DATA SHOWN.
(* ===== verification/StatusProps.v ===== *)
(** * [/status] from the text to the message

    The command composed of its parts: the words of the text
    ([MonitorHandlers]), the dashboard of [Dashboard] under any schedule of its
    goroutines, and its text ([Messages]). *)
From Stdlib Require Import SpecFloat.
From stdpp Require Import base tactics strings list gmap.
From Stdlib Require Import ZArith.
From S2P Require Import Prelude GoStrings GoConv GoTime GoContext GoFloat Monitoring Dashboard DashboardFacts DashboardConc DashboardProps Messages Repository KubeApi Telegram MonitorHandlers.

Section status.
Context {W T : Type} `{HW : !Http W} `{GC : !GoContext W} `{TT : !Telegram T}.
Implicit Types s : hst W T.

(** The message for the result of [GetStatusDashboard]. *)
Definition status_message (dashboard : ServiceStatusDashboard + string) (m : message) : Prop :=
  match dashboard with
  | inl d => m = mkMessage (FormatDashboardForTelegram d) MarkdownV2
  | inr e => m = mkMessage (error_markdown e) MarkdownV2 ∨ m = mkMessage timeout_text Plain
  end.

Lemma status_reply_message dashboard s :
  ∃ m r t, status_message dashboard m ∧
    status_reply dashboard s = (Ret r, mkHst (h_world s) t (h_sent s ++ [m]) (h_calls s)).
Proof.
  unfold status_reply, reply_error, expired, c_Send, c_Send_markdown, c_Send_message, mbind, GoM_bind.
  destruct dashboard as [d|e]; [|case_match]; destruct (tg_Send _ _) as [r t];
    eexists _, r, t; (split; [|reflexivity]); simpl; auto.
Qed.

(** C15: [/status job] and [/status job namespace], under any schedule of the
    goroutines that lets them end: when the command returns, the chat has
    received one message.  It shows a dashboard of that job in that namespace
    ("default" when none is typed): each of the pods the first query named,
    once, with the report of the answers to the eight queries, and the active
    alerts of the job; or the first query had failed, and it says so (where
    [dashboard_test.go] expects an empty dashboard). *)
Theorem status_command rt c job rest s r s' :
  no_byte MonitorHandlers.space job → Forall (no_byte MonitorHandlers.space) rest →
  launch_order rt ≡ₚ all_tasks →
  StatusHandler rt c (Join ("/status" :: job :: rest) " ") s = Some (Ret r, s') →
  let ns := default "default" (head rest) in
  ∃ dashboard m,
    dashboard_report c rt ns job (ctx_with_timeout (20 * Second) (h_world s)) dashboard ∧
    status_message dashboard m ∧ h_sent s' = h_sent s ++ [m] ∧ h_calls s' = h_calls s.
Proof.
  intros Hjob Hrest Ho Hr ns. unfold StatusHandler in Hr.
  change " " with (String MonitorHandlers.space EmptyString) in Hr.
  assert (Forall (no_byte MonitorHandlers.space) ("/status" :: job :: rest)) as Hwords
    by (constructor; [by apply (bool_decide_unpack _)|by constructor]).
  rewrite Split_Join in Hr by done.
  assert (part_or rest 0 "default" = ns) as Hns by by destruct rest.
  rewrite Hns in Hr. simpl h_world in Hr.
  destruct (GetStatusDashboard _ _ _ _ _) as [[[dashboard|why] w]|] eqn:Ed; [|done..].
  apply GetStatusDashboard_report in Ed; [|done].
  match type of Hr with context [status_reply ?d ?s1] =>
    destruct (status_reply_message d s1) as (m & e & t & Hm & Hs) end.
  rewrite Hs in Hr. injection Hr as <- <-. by exists dashboard, m.
Qed.
End status.

(** ** On the sample Prometheus *)
Module Sample.
Import DashboardProps.Sample.
#[local] Instance no_clock : GoContext nat := timeless nat.
#[local] Instance silent_chat : Telegram unit := λ m t, (None, t).
Definition desk : hst nat unit := mkHst 0 tt [] [].

Definition answered : option (outcome (option string) * hst nat unit) :=
  StatusHandler sample_runtime sample_client "/status api prod" desk.
Definition after_status : hst nat unit := match answered with Some (_, s) => s | None => desk end.

Lemma status_command_witness :
  answered = Some (Ret None, after_status) ∧
  ∃ dashboard m, status_message dashboard m ∧ h_sent after_status = [m].
Proof.
  assert (answered = Some (Ret None, after_status)) as Hr by (vm_compute; reflexivity).
  split; [exact Hr|].
  destruct (status_command sample_runtime sample_client "api" ["prod"] desk None after_status)
    as (dashboard & m & Hd & Hm & Hs & _);
    [by apply (bool_decide_unpack _)|repeat constructor; by apply (bool_decide_unpack _)|reflexivity|exact Hr|].
  exists dashboard, m. split; [exact Hm|exact Hs].
Defined.
End Sample.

YOUR TASK.
Reproduce the entries above exactly, but only the lines between the line holding "(FormatDashboardForTelegram d) MarkdownV2" and the line holding "no_byte MonitorHandlers.space job", inclusive.

WRITTEN ANSWER.
  | inl d => m = mkMessage (FormatDashboardForTelegram d) MarkdownV2
  | inr e => m = mkMessage (error_markdown e) MarkdownV2 ∨ m = mkMessage timeout_text Plain
  end.

Lemma status_reply_message dashboard s :
  ∃ m r t, status_message dashboard m ∧
    status_reply dashboard s = (Ret r, mkHst (h_world s) t (h_sent s ++ [m]) (h_calls s)).
Proof.
  unfold status_reply, reply_error, expired, c_Send, c_Send_markdown, c_Send_message, mbind, GoM_bind.
  destruct dashboard as [d|e]; [|case_match]; destruct (tg_Send _ _) as [r t];
    eexists _, r, t; (split; [|reflexivity]); simpl; auto.
Qed.

(** C15: [/status job] and [/status job namespace], under any schedule of the
    goroutines that lets them end: when the command returns, the chat has
    received one message.  It shows a dashboard of that job in that namespace
    ("default" when none is typed): each of the pods the first query named,
    once, with the report of the answers to the eight queries, and the active
    alerts of the job; or the first query had failed, and it says so (where
    [dashboard_test.go] expects an empty dashboard). *)
Theorem status_command rt c job rest s r s' :
  no_byte MonitorHandlers.space job → Forall (no_byte MonitorHandlers.space) rest →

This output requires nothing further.